Let's use this approach to train a neural network brain for a robot to do wall following.

• I have provided a program called wallFollow.py that causes the robot to follow walls on its left hand side. Open this program in an editor and make sure that you understand how it works.

• To observe a robot using this program do the following:

  pyrobot -s PyrobotSimulator -w Tutorial.py -r PyrobotRobot60000 -b wallFollow.py
  

  Recall that the -s flag specifies which simulator you would like to use. Each simulator has a number of different worlds, which are specified by the -w flag. The simulator can control multiple robots simultaneously. Each robot has a name specified by the -r flag. Finally the robot is controlled by a brain, which is specified by the -b flag.

  This will open two windows: one the pyrobot control window and the other the simulator window. In the simulator window, select the View menu and choose Trail, to see the robot's path. In the pyrobot window, push the Run button to start the robot.

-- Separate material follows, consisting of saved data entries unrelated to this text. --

Definition blocked_agent (e : WAFEngine) (agent : string) : option (WAFViolationType * string) :=
  match find (λ bad, str_contains (to_lower bad) (to_lower agent)) (uaBlacklist e) with
  | Some bad => Some (WAFViolationUAFilter, "user-agent matches blacklist: " +:+ bad)
  | None => None
  end.

Definition blocked_path (e : WAFEngine) (path : string) : option (WAFViolationType * string) :=
  match find (λ p, has_prefix p path) (blockedPaths e) with
  | Some p => Some (WAFViolationPathBlock, "path is blocked: " +:+ p)
  | None => None
  end.

Definition record_ (now : Time) (vType : WAFViolationType) (ip path reason : string) (e : WAFEngine)
    : option WAFViolation * WAFEngine :=
  let v := {| v_Timestamp := now; v_Type := vType; ClientIP := ip; v_Path := path; v_Reason := reason |} in
  let l := violations e ++ [v] in
  let l := if (maxViolations e <? length l)%nat then drop (length l - maxViolations e) l else l in
  (Some v, set_violations e l (λ t, if bool_decide (t = vType) then stats e t +! 1 else stats e t)).

Definition cleanupIPLimitersLocked (now : Time) (order : list string) : gmap string RateLimiter → gmap string RateLimiter :=
  cleanup_limiters now (wafIPLimitersMaxEntries / 2) order.

(** The bucket of the address, made when there is none. *)
Definition waf_limiter (now : Time) (order : list string) (ip : string) (e : WAFEngine) : RateLimiter * WAFEngine :=
  match ipLimiters e !! ip with
  | Some l => (l, e)
  | None =>
      let m := if (wafIPLimitersMaxEntries <=? size (ipLimiters e))%nat
               then cleanupIPLimitersLocked now order (ipLimiters e) else ipLimiters e in
      let l := NewRateLimiterWithBurst now (rateRPS e) (rateBurst e) in
      (l, set_limiters e (<[ip := l]> m))
  end.

(** The violation, [None] when the request is let through. *)
Definition Check_ (now : Time) (order : list string) (r : waf_request) (e : WAFEngine)
    : option WAFViolation * WAFEngine :=
  if negb (enabled e) then (None, e)
  else
    let ips := clientIPs r in
    let ip := firstIP ips in
    let blocked :=
      match blocked_ip now e ips with
      | Some b => Some b
      | None => match blocked_agent e (w_agent r) with Some b => Some b | None => blocked_path e (w_path r) end
      end in
    match blocked with
    | Some (vType, reason) => record_ now vType ip (w_path r) reason e
    | None =>
        if fltb f_zero (rateRPS e) then
          let '(l, e) := waf_limiter now order ip e in
          let '(ok, l) := Allow now l in
          let e := set_limiters e (<[ip := l]> (ipLimiters e)) in
          if ok then (None, e)
          else record_ now WAFViolationRateLimit ip (w_path r) "per-ip request rate exceeded" e
        else (None, e)
    end.

(** Whether the request goes on. *)
Definition wafMiddleware (now : Time) (order : list string) (r : waf_request) (e : option WAFEngine)
    : bool * option WAFEngine :=
  match e with
  | None => (true, None)
  | Some e => if negb (enabled e) then (true, Some e)
              else let '(v, e) := Check_ now order r e in (bool_decide (v = None), Some e)
  end.

(** ** Bans and reports *)

Definition AddBan (now : Time) (key reason : string) (duration : Z) (e : WAFEngine) : WAFEngine :=
  set_bans e (<[key := {| b_Key := key; b_Type := "ip_ban"; b_Reason := reason; b_ExpiresAt := now + duration |}]> (bans e)).

Definition RemoveBan (key : string) (e : WAFEngine) : bool * WAFEngine :=
  match bans e !! key with Some _ => (true, set_bans e (delete key (bans e))) | None => (false, e) end.

Definition Bans (now : Time) (e : WAFEngine) : list WAFBan :=
  filter (λ b, before now (b_ExpiresAt b) = true) (map_to_list (bans e)).*2.

(** Most recent first. *)
Definition Violations (e : WAFEngine) : list WAFViolation := reverse (violations e).

(** ** Content *)

Definition wafAttackPatterns : list (string * string) := [
    ("sqli_union_select", "union select"); ("sqli_union_all", "union all select");
    ("sqli_or_1_1", "or 1=1"); ("sqli_or_true", "or true"); ("sqli_and_1_1", "and 1=1");
    ("sqli_drop_table", "drop table"); ("sqli_insert_into", "insert into");
    ("sqli_delete_from", "delete from"); ("sqli_update_set", "update set"); ("sqli_sleep", "sleep(");
    ("sqli_benchmark", "benchmark("); ("sqli_waitfor", "waitfor delay");
    ("sqli_information_schema", "information_schema"); ("sqli_load_file", "load_file(");
    ("sqli_into_outfile", "into outfile"); ("sqli_hex_0x", "0x41414141"); ("xss_script_tag", "<script");
    ("xss_script_close", "</script>"); ("xss_javascript_uri", "javascript:"); ("xss_onerror", "onerror=");
    ("xss_onload", "onload="); ("xss_onclick", "onclick="); ("xss_onmouseover", "onmouseover=");
    ("xss_img_tag", "<img"); ("xss_svg_tag", "<svg"); ("xss_iframe_tag", "<iframe"); ("xss_eval", "eval(");
    ("xss_expression", "expression("); ("xss_document_cookie", "document.cookie");
    ("xss_document_write", "document.write"); ("path_traversal_dotdot_slash", "../");
    ("path_traversal_dotdot_backslash", "..\"); ("path_traversal_etc_passwd", "/etc/passwd");
    ("path_traversal_etc_shadow", "/etc/shadow"); ("cmd_inject_semicolon", "; ls");
    ("cmd_inject_pipe", "| ls"); ("cmd_inject_and", "&& ls"); ("cmd_inject_or", "|| ls");
    ("cmd_inject_backtick", "` ls"); ("cmd_inject_dollar", "$("); ("cmd_inject_whoami", "whoami");
    ("cmd_inject_wget", "wget "); ("cmd_inject_curl", "curl "); ("cmd_inject_nc_", "nc ");
    ("ssrf_localhost", "http://localhost"); ("ssrf_127_0_0_1", "http://127.0.0.1");
    ("ssrf_169_254", "169.254.169.254"); ("ssrf_metadata", "metadata.google.internal")].

(** The keyword or the pattern found in a text. *)
Definition CheckContent (text : string) (e : WAFEngine) : bool * string :=
  if negb (enabled e) then (true, "")
  else
    let lower := to_lower text in
    match find (λ kw, str_contains (to_lower kw) lower) (contentKw e) with
    | Some kw => (false, kw)
    | None =>
        match find (λ p, str_contains p.2 lower) wafAttackPatterns with
        | Some p => (false, "attack_pattern:" +:+ p.1)
        | None => (true, "")
        end
    end.

(** ** When a request is let through *)

Definition clean_address (now : Time) (e : WAFEngine) (ip : string) : Prop :=
  (∀ ban, bans e !! ip = Some ban → b_ExpiresAt ban ≤ now) ∧ ip ∉ ipBlacklist e.

Definition clean (now : Time) (e : WAFEngine) (r : waf_request) : Prop :=
  (∀ ip, ip ∈ clientIPs r → clean_address now e ip) ∧
  (∀ bad, bad ∈ uaBlacklist e → str_contains (to_lower bad) (to_lower (w_agent r)) = false) ∧
  (∀ p, p ∈ blockedPaths e → has_prefix p (w_path r) = false).

(** The bucket of the client has a token, when there is a rate. *)
Definition in_rate (now : Time) (order : list string) (e : WAFEngine) (r : waf_request) : Prop :=
  fltb f_zero (rateRPS e) = true →
  (Allow now (waf_limiter now order (firstIP (clientIPs r)) e).1).1 = true.

Lemma find_none_spec {A} (f : A → bool) (l : list A) : find f l = None ↔ ∀ x, x ∈ l → f x = false.
Proof.
  induction l as [|y l IH]; cbn; [split; [by intros _ x ?%elem_of_nil|done]|].
  destruct (f y) eqn:E.
  - split; [done|]. intros Hf. rewrite (Hf y) in E; [done|left].
  - rewrite IH. split; intros Hf x; [intros [->|Hx]%elem_of_cons; [done|by apply Hf]|intros Hx; apply Hf; by right].
Qed.

Lemma blocked_ip_none now e ips : blocked_ip now e ips = None ↔ ∀ ip, ip ∈ ips → clean_address now e ip.
Proof.
  induction ips as [|ip ips IH]; cbn; [split; [by intros _ ip ?%elem_of_nil|done]|].
  assert (∀ P : Prop, (P ↔ (∀ i, i ∈ ips → clean_address now e i)) →
    (clean_address now e ip ∧ P) ↔ (∀ i, i ∈ ip :: ips → clean_address now e i)) as Hcons.
  { intros P ->. split; [intros [H1 H2] i [->|Hi]%elem_of_cons; [done|by apply H2]|].
    intros Hf. split; [apply Hf; left|intros i Hi; apply Hf; by right]. }
  rewrite <- (Hcons _ IH). unfold clean_address at 1.
  destruct (bans e !! ip) as [ban|] eqn:Eb; [destruct (before now (b_ExpiresAt ban)) eqn:Et|].
  - split; [done|]. intros [[Hb _] _]. unfold before in Et. specialize (Hb ban eq_refl).
    apply Z.ltb_lt in Et. lia.
  - destruct (bool_decide_reflect (ip ∈ ipBlacklist e)) as [Hin|Hin]; [split; [done|by intros [[_ ?] _]]|].
    split; [|by intros [_ ?]]. intros ->. split; [|done]. split; [|done]. intros ban' [= <-].
    unfold before in Et. by apply Z.ltb_ge in Et.
  - destruct (bool_decide_reflect (ip ∈ ipBlacklist e)) as [Hin|Hin]; [split; [done|by intros [[_ ?] _]]|].
    split; [|by intros [_ ?]]. intros ->. split; [|done]. split; [|done]. by intros.
Qed.

Lemma blocked_agent_none e agent :
  blocked_agent e agent = None ↔ ∀ bad, bad ∈ uaBlacklist e → str_contains (to_lower bad) (to_lower agent) = false.
Proof. unfold blocked_agent. rewrite <- find_none_spec. by destruct (find _ _). Qed.

Lemma blocked_path_none e path :
  blocked_path e path = None ↔ ∀ p, p ∈ blockedPaths e → has_prefix p path = false.
Proof. unfold blocked_path. rewrite <- find_none_spec. by destruct (find _ _). Qed.

Lemma blocked_none now e r :
  match blocked_ip now e (clientIPs r) with
  | Some b => Some b
  | None => match blocked_agent e (w_agent r) with Some b => Some b | None => blocked_path e (w_path r) end
  end = None ↔ clean now e r.
Proof.
  unfold clean. rewrite <- blocked_ip_none, <- blocked_agent_none, <- blocked_path_none.
  destruct (blocked_ip _ _ _); [split; [done|by intros [? _]]|].
  destruct (blocked_agent _ _); [split; [done|by intros (_ & ? & _)]|]. tauto.
Qed.

Lemma waf_limiter_frame now order ip e :
  violations (waf_limiter now order ip e).2 = violations e ∧ maxViolations (waf_limiter now order ip e).2 = maxViolations e.
Proof. unfold waf_limiter. by destruct (ipLimiters e !! ip). Qed.

(** The entry of a refusal names the request it refused. *)
Lemma record_entry now vt ip path reason e0 e :
  violations e0 = violations e → maxViolations e0 = maxViolations e →
  ∃ v e', record_ now vt ip path reason e0 = (Some v, e') ∧
    v_Timestamp v = now ∧ v_Type v = vt ∧ ClientIP v = ip ∧ v_Path v = path ∧
    violations e' = last_n (maxViolations e) (violations e ++ [v]).
Proof.
  intros Hv Hm. unfold record_. do 2 eexists. split; [done|]. split_and!; [done..|].
  cbn [violations set_violations]. rewrite Hv, Hm. unfold last_n.
  destruct (_ <? _)%nat eqn:El; [done|]. apply Nat.ltb_ge in El.
  by rewrite (proj2 (Nat.sub_0_le _ _) El).
Qed.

Every 200 steps the program will report the average distance of the robot from the wall on its left side. We will use data collected from a program running a controller like this to train a neural network.

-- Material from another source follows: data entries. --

(* ===== verification/NodeWeight.v ===== *)
(** * Weights of nodes and their approval (node_weight.go, handlers.go)

    [nodeWeightManager] keeps a multiplier per node and, in manual mode, the requests to approve one.
    The file node_weights.json is the value it holds, the configuration a map of texts; random bytes are arguments. *)

From S2P Require Import Prelude GoTime Identity.

Record NodeWeightOverride := { o_NodeID : string; Weight : float64; Approved : bool; o_UpdatedAt : string }.

Inductive request_status := Pending | ApprovedStatus | Rejected.
#[export] Instance request_status_eq_dec : EqDecision request_status.
Proof. solve_decision. Defined.

Record ApprovalRequest := {
  a_ID : string; FromNodeID : string; ToNodeID : string; a_Weight : float64; a_Status : request_status;
  a_CreatedAt : string; ResolvedAt : string }.

(** [weights_file] is what node_weights.json decodes to. *)
Record nodeWeightManager := {
  overrides : gmap string NodeWeightOverride; pending : gmap string ApprovalRequest; approvalMode : string;
  ownTokenBudget : Z; weights_file : option (gmap string NodeWeightOverride * gmap string ApprovalRequest) }.

Definition f_one : float64 := float_of_int 1.
Definition f_one_half : float64 := fdiv (float_of_int 3) (float_of_int 2).

Definition load (m : nodeWeightManager) : nodeWeightManager :=
  match weights_file m with
  | None => m
  | Some (o, p) => {| overrides := o; pending := p; approvalMode := approvalMode m; ownTokenBudget := ownTokenBudget m;
                      weights_file := weights_file m |}
  end.

(** [mode] and [budget] are the settings of the configuration, [budget] as [json.Unmarshal] reads it. *)
Definition initNodeWeightManager (mode : string) (budget : option Z)
    (file : option (gmap string NodeWeightOverride * gmap string ApprovalRequest)) : nodeWeightManager :=
  load {| overrides := ∅; pending := ∅; approvalMode := mode; ownTokenBudget := default 0 budget; weights_file := file |}.

Definition save (m : nodeWeightManager) : nodeWeightManager := {|
  overrides := overrides m; pending := pending m; approvalMode := approvalMode m; ownTokenBudget := ownTokenBudget m;
  weights_file := Some (overrides m, pending m) |}.

Section weights.
Context {loc : Location}.
(** The id of this node, [None] when there is no identity module. *)
Context (self : option string).

Definition GetWeightMultiplier (nodeID : string) (m : nodeWeightManager) : float64 :=
  if bool_decide (self = Some nodeID) then f_one_half
  else match overrides m !! nodeID with
  | Some o => if bool_decide (approvalMode m = "auto") || Approved o then Weight o else f_one
  | None => f_one
  end.

Definition generateReqID (rand : list Z) : string := "req-" +:+ base58Encode rand.

Definition SetOverride (now : Time) (rand : list Z) (nodeID : string) (weight : float64) (m : nodeWeightManager)
    : option ApprovalRequest * nodeWeightManager :=
  let isOwn := bool_decide (self = Some nodeID) in
  let o := {| o_NodeID := nodeID; Weight := weight; Approved := isOwn || bool_decide (approvalMode m = "auto");
              o_UpdatedAt := fmt_rfc3339 loc now |} in
  let m := save {| overrides := <[nodeID := o]> (overrides m); pending := pending m; approvalMode := approvalMode m;
                   ownTokenBudget := ownTokenBudget m; weights_file := weights_file m |} in
  if negb isOwn && bool_decide (approvalMode m = "manual")
  then
    let req := {| a_ID := generateReqID rand; FromNodeID := default "" self; ToNodeID := nodeID; a_Weight := weight;
                  a_Status := Pending; a_CreatedAt := fmt_rfc3339 loc now; ResolvedAt := "" |} in
    (Some req, {| overrides := overrides m; pending := <[a_ID req := req]> (pending m); approvalMode := approvalMode m;
                  ownTokenBudget := ownTokenBudget m; weights_file := weights_file m |})
  else (None, m).

Definition resolve (now : Time) (s : request_status) (r : ApprovalRequest) : ApprovalRequest := {|
  a_ID := a_ID r; FromNodeID := FromNodeID r; ToNodeID := ToNodeID r; a_Weight := a_Weight r; a_Status := s;
  a_CreatedAt := a_CreatedAt r; ResolvedAt := fmt_rfc3339 loc now |}.

Definition approve_override (now : Time) (o : NodeWeightOverride) : NodeWeightOverride :=
  {| o_NodeID := o_NodeID o; Weight := Weight o; Approved := true; o_UpdatedAt := fmt_rfc3339 loc now |}.

Definition ResolveApproval (now : Time) (requestID : string) (approve : bool) (m : nodeWeightManager)
    : res unit * nodeWeightManager :=
  match pending m !! requestID with
  | None => (Err "request not found", m)
  | Some req =>
      if negb (bool_decide (a_Status req = Pending)) then (Err "request already resolved", m)
      else
        let os := if approve then alter (approve_override now) (ToNodeID req) (overrides m)
                  else delete (ToNodeID req) (overrides m) in
        let req := resolve now (if approve then ApprovedStatus else Rejected) req in
        (Ok tt, save {| overrides := os; pending := <[requestID := req]> (pending m); approvalMode := approvalMode m;
                        ownTokenBudget := ownTokenBudget m; weights_file := weights_file m |})
  end.

(** The requests in the order the map is walked. *)
Definition GetPendingRequests (walk : list ApprovalRequest) : list ApprovalRequest :=
  filter (λ r, a_Status r = Pending) walk.

Definition SetApprovalMode (mode : string) (m : nodeWeightManager) (cfg : gmap string string)
    : nodeWeightManager * gmap string string :=
  ({| overrides := overrides m; pending := pending m; approvalMode := mode; ownTokenBudget := ownTokenBudget m;
      weights_file := weights_file m |}, <["node_approval_mode" := mode]> cfg).

Definition SetTokenBudget (budget : Z) (m : nodeWeightManager) (cfg : gmap string string) (n : NodeIdentity)
    : nodeWeightManager * gmap string string * NodeIdentity :=
  ({| overrides := overrides m; pending := pending m; approvalMode := approvalMode m; ownTokenBudget := budget;
      weights_file := weights_file m |}, <["node_token_budget" := dec budget]> cfg,
   if IsInitialized n then Identity.SetTokenBudget budget n else n).

(** ** Handlers: the status, what is answered and the state after *)

Definition handleSetNodeWeight (now : Time) (rand : list Z) (body : option (string * float64)) (m : nodeWeightManager)
    : Z * bool * nodeWeightManager :=
  match body with
  | None => (400, false, m)
  | Some (nodeID, weight) =>
      if bool_decide (nodeID = "") then (400, false, m)
      else if fltb weight f_zero then (400, false, m)
      else
        let '(req, m') := SetOverride now rand nodeID weight m in
        let approved := bool_decide (approvalMode m = "auto") || bool_decide (self = Some nodeID) in
        (200, match req with Some _ => false | None => approved end, m')
  end.

Definition handleResolveApproval (now : Time) (body : option (string * bool)) (m : nodeWeightManager) : Z * nodeWeightManager :=
  match body with
  | None => (400, m)
  | Some (id, approve) =>
      if bool_decide (id = "") then (400, m)
      else match ResolveApproval now id approve m with
           | (Ok _, m) => (200, m)
           | (Err _, m) => (400, m)
           end
  end.

Definition handleSetTokenBudget (body : option Z) (m : nodeWeightManager) (cfg : gmap string string) (n : NodeIdentity)
    : Z * (nodeWeightManager * gmap string string * NodeIdentity) :=
  match body with
  | None => (400, (m, cfg, n))
  | Some b => if b <? 0 then (400, (m, cfg, n)) else (200, SetTokenBudget b m cfg n)
  end.

(** ** Approval *)

Inductive weight_op :=
  | WSet (now : Time) (rand : list Z) (body : option (string * float64))
  | WResolve (now : Time) (body : option (string * bool))
  | WRestart.

Definition weight_step (m : nodeWeightManager) (o : weight_op) : nodeWeightManager :=
  match o with
  | WSet now rand body => (handleSetNodeWeight now rand body m).2
  | WResolve now body => (handleResolveApproval now body m).2
  | WRestart => initNodeWeightManager (approvalMode m) (Some (ownTokenBudget m)) (weights_file m)
  end.
Definition weight_run (h : list weight_op) : nodeWeightManager := foldl weight_step (initNodeWeightManager "manual" None None) h.

Definition approved_for (id : string) (p : gmap string ApprovalRequest) : Prop :=
  ∃ k r, p !! k = Some r ∧ ToNodeID r = id ∧ a_Status r = ApprovedStatus.

(** The approvals behind the overrides, in memory and in the file. *)
Definition backed (o : gmap string NodeWeightOverride) (p : gmap string ApprovalRequest) : Prop :=
  ∀ id v, o !! id = Some v → Approved v = true → self = Some id ∨ approved_for id p.
Definition weights_ok (m : nodeWeightManager) : Prop :=
  approvalMode m = "manual" ∧ backed (overrides m) (pending m) ∧
  match weights_file m with Some (o, p) => backed o p | None => True end.

Lemma backed_insert_pending o p k r :
  backed o p → (∀ r0, p !! k = Some r0 → a_Status r0 = ApprovedStatus → ToNodeID r = ToNodeID r0 ∧ a_Status r = ApprovedStatus) →
  backed o (<[k := r]> p).
Proof.
  intros Hb Hk id v Hv Ha. destruct (Hb id v Hv Ha) as [|(k' & r' & H1 & H2 & H3)]; [by left|right].
  destruct (decide (k' = k)) as [->|Hne].
  - destruct (Hk r' H1 H3) as [E1 E2]. exists k, r. rewrite lookup_insert_eq. split_and!; congruence.
  - exists k', r'. by rewrite lookup_insert_ne.
Qed.

Lemma backed_override o p id v :
  backed o p → (Approved v = true → self = Some id ∨ approved_for id p) → backed (<[id := v]> o) p.
Proof.
  intros Hb Hv id' v'. rewrite lookup_insert. case_decide as E; [intros [= <-]; by subst id'|]. apply Hb.
Qed.

Lemma backed_delete o p id : backed o p → backed (delete id o) p.
Proof. intros Hb id' v' [_ H]%lookup_delete_Some. by apply Hb. Qed.

(** New request ids: a draw does not repeat the id of a request there is. *)
Definition fresh_draw (m : nodeWeightManager) (o : weight_op) : Prop :=
  match o with WSet _ rand _ => pending m !! generateReqID rand = None | _ => True end.

Lemma weight_step_ok m o : weights_ok m → fresh_draw m o → weights_ok (weight_step m o).
Proof.
  intros (Hm & Hb & Hf) Hr. destruct o as [now rand body|now body|]; cbn [weight_step].
  - destruct body as [[id w]|]; [|done]. unfold handleSetNodeWeight.
    destruct (bool_decide (id = "")); [done|]. destruct (fltb w f_zero); [done|].
    unfold SetOverride. rewrite Hm. cbn [save overrides pending approvalMode ownTokenBudget weights_file].
    set (o := {| o_NodeID := id; Weight := w; Approved := _; o_UpdatedAt := _ |}).
    assert (backed (<[id := o]> (overrides m)) (pending m)) as Hb'.
    { apply backed_override; [done|]. subst o. cbn [Approved]. rewrite (bool_decide_eq_false_2 ("manual" = "auto")), orb_false_r by done. intros E%bool_decide_eq_true. by left. }
    rewrite (bool_decide_eq_true_2 ("manual" = "manual")), andb_true_r by done.
    destruct (negb _); cbn [snd]; unfold weights_ok; cbn; split_and!; try done.
    apply backed_insert_pending; [done|]. intros r0 Hr0. cbn in Hr. congruence.
  - destruct body as [[id a]|]; [|done]. unfold handleResolveApproval. destruct (bool_decide (id = "")); [done|].
    unfold ResolveApproval. destruct (pending m !! id) as [req|] eqn:Ep; [|done].
    destruct (bool_decide_reflect (a_Status req = Pending)) as [Es|]; [|done]. cbn [negb snd].
    set (req' := resolve now _ req).
    assert (backed (if a then alter (approve_override now) (ToNodeID req) (overrides m) else delete (ToNodeID req) (overrides m))
      (<[id := req']> (pending m))) as Hb'.
    { assert (backed (overrides m) (<[id := req']> (pending m))) as Hb1
        by (apply backed_insert_pending; [done|intros r0 E; simplify_eq; congruence]).
      destruct a; [|by apply backed_delete]. intros id' v'. destruct (decide (id' = ToNodeID req)) as [->|Hne].
      - intros _ _. right. exists id, req'. by rewrite lookup_insert_eq.
      - rewrite lookup_alter_ne by done. apply Hb1. }
    unfold weights_ok. by split_and!.
  - unfold initNodeWeightManager, load. cbn [weights_file]. destruct (weights_file m) as [[o p]|] eqn:E; unfold weights_ok; cbn; rewrite ?E.
    + by split_and!.
    + split_and!; [done| |done]. intros id v Hv. by rewrite lookup_empty in Hv.
Qed.

(** In manual mode the weight of another node is something else than 1 only when a request about that
    node was approved, over any history, restarts included. *)
Theorem weights_need_approval h id :
  (∀ a o b, h = a ++ o :: b → fresh_draw (weight_run a) o) →
  self ≠ Some id → GetWeightMultiplier id (weight_run h) ≠ f_one → approved_for id (pending (weight_run h)).
Proof.
  intros Hf Hself.
  assert (weights_ok (weight_run h)) as (Hm & Hb & _).
  { induction h as [|o h IH] using rev_ind.
    - unfold weights_ok. cbn. split_and!; [done| |done]. intros i v Hv. by rewrite lookup_empty in Hv.
    - unfold weight_run in *. rewrite foldl_app. apply weight_step_ok.
      + apply IH. intros a x b ->. apply (Hf a x (b ++ [o])). by rewrite <- app_assoc.
      + by apply (Hf h o []). }
  unfold GetWeightMultiplier. rewrite bool_decide_eq_false_2 by done.
  destruct (overrides (weight_run h) !! id) as [v|] eqn:Ev; [|done].
  rewrite Hm. destruct (Approved v) eqn:Ea; [|done]. intros _. destruct (Hb id v Ev Ea); [done|done].
Qed.
End weights.

(** ** What an approval covers *)

Definition approve_demo : nodeWeightManager :=
  @weight_run UTC (Some "me")
    [WSet 0 [1] (Some ("n", f_one)); WSet 0 [2] (Some ("n", float_of_int 9)); WResolve 0 (Some ("req-2", true))].

(** Approving the request for a weight of 1 approves the weight of 9 asked for since, whose own request
    stays pending. *)
Example approval_covers_later_weight :
  GetWeightMultiplier (Some "me") "n" approve_demo = float_of_int 9 ∧
  a_Weight <$> pending approve_demo !! "req-2" = Some f_one ∧
  a_Status <$> pending approve_demo !! "req-3" = Some Pending.
Proof. vm_compute. done. Qed.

  Recall that to quit, you first press the Stop button in the pyrobot window to suspend the brain. Then go to the Robot menu and select Unload Robot. Finally, go to the File menu and select Exit. If the pyrobot window fails to close, then in a terminal window do: killall -9 pyrobot.

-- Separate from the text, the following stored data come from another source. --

(* ===== verification/UpdateSafety.v ===== *)
(** * What updating guarantees (update.go)

    Only a program signed with the release key is ever installed; a failed update changes nothing;
    a restart settles the status. Where the guarantees stop: older releases and foreign reports. *)

From S2P Require Import Prelude GoTime Bytes Sha256 Update.
From S2P Require TrustPool.

(** ** Versions *)

(** Two versions as numbers of the same length, and their lexicographic order. *)
Fixpoint lex (a b : list Z) : Z :=
  match a, b with
  | x :: a, y :: b => if x =? y then lex a b else if y <? x then 1 else -1
  | _, _ => 0
  end.
Definition pad_to (n : nat) (l : list Z) : list Z := l ++ replicate (n - length l) 0.

Lemma compare_zeros_lex b n : (length b ≤ n)%nat → compare_zeros b = lex (replicate n 0) (pad_to n b).
Proof.
  induction b as [|y b IH] in n |- *; intros Hn.
  - unfold pad_to. cbn [app length]. rewrite Nat.sub_0_r. induction n as [|n IH]; [done|]. cbn. apply IH. cbn; lia.
  - destruct n as [|n]; cbn in Hn; [lia|]. unfold pad_to. cbn [length app replicate Nat.sub compare_zeros lex].
    rewrite (IH n) by lia. done.
Qed.

Lemma compare_numbers_lex a b n : (length a ≤ n)%nat → (length b ≤ n)%nat →
  compare_numbers a b = lex (pad_to n a) (pad_to n b).
Proof.
  induction a as [|x a IH] in b, n |- *; intros Ha Hb; cbn [compare_numbers].
  { rewrite (compare_zeros_lex b n) by done. unfold pad_to at 2. cbn [app length]. by rewrite Nat.sub_0_r. }
  destruct n as [|n]; cbn in Ha; [lia|].
  destruct b as [|y b]; unfold pad_to; cbn [length app replicate Nat.sub lex].
  - rewrite (IH [] n) by (cbn; lia). unfold pad_to. cbn [length app]. by rewrite Nat.sub_0_r.
  - rewrite (IH b n) by (cbn in Hb; lia). done.
Qed.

• We will use the program collectData.py to execute the wall following behavior demonstrated by the previous program while also collecting the sensor and movement data along the way.

  Note that all data used with a neural network must be scaled to match the range of the activation function. In our case, all data must be scaled between 0 and 1.

  To run the data collection program do:

  pyrobot -s PyrobotSimulator -w Tutorial.py -r PyrobotRobot60000 -b collectData.py

  When you see a message that the data collection is done. Stop the robot and exit from pyrobot. You should now have two files called sensorInputs.dat and motorTargets.dat saved in your directory. Open these files and look at the data. Each line represents one training example. We will train a neural network to map the given inputs to the given targets.
• Next we will use the program trainNetwork.py to train the neural network on the saved data. We do not need to use the simulator to do this part.

  python trainNetwork.py
  

  This will take several minutes to complete. It will execute 1000 epochs of training on the collected data. Watch the error and percent correct during training. Does error consistently go down? Does percent correct consistently go up? After training is complete, you will have a new file in your directory called wallFollow.wts containing the weights and biases of the most successful version of the trained neural network. You will also have a log file showing the progress of learning throughout training.
• We can now use the saved weights to see how well the network controls the robot in the world it was trained on.

   
  pyrobot -s PyrobotSimulator -w Tutorial.py -r PyrobotRobot60000 -b testNetwork.py

  Be sure to "View" the robot's "Trail" in the simulator window before pressing the "Run" button in the pyrobot window. How does the neural network controlled robot perform compared to the hand-coded teacher program? In what ways does the neural network controlled robot behave differently from the teacher?
• One claim that is made about neural networks is that they generalize well to new situations. This network was trained on data collected in the Tutorial.py world. Let's see how well it works in a new world. Try the same command as above but replace Tutorial.py with the new world LoopingMaze.py. How does the network perform in this new environment?

You will go through the same series of steps as above, but this time using your own hand-coded program for teaching a robot to orient and approach a light source.

You should use the Braitenberg.py world as the basis for your task. When collecting data be sure to start the robot from many different initial conditions (with the light straight ahead, to the right, to the left, behind the robot). You can use the Simulation device, which is discussed in the pyrobot overview, to programmatically reposition the robot after it has successfully reached the light source.

Put all of the files you created in the cs81/labs/1 directory. In the SUMMARY file provided, describe what your teacher program does, how you trained the network, and your results.

When you are done, run handin81 to turn in your completed lab work.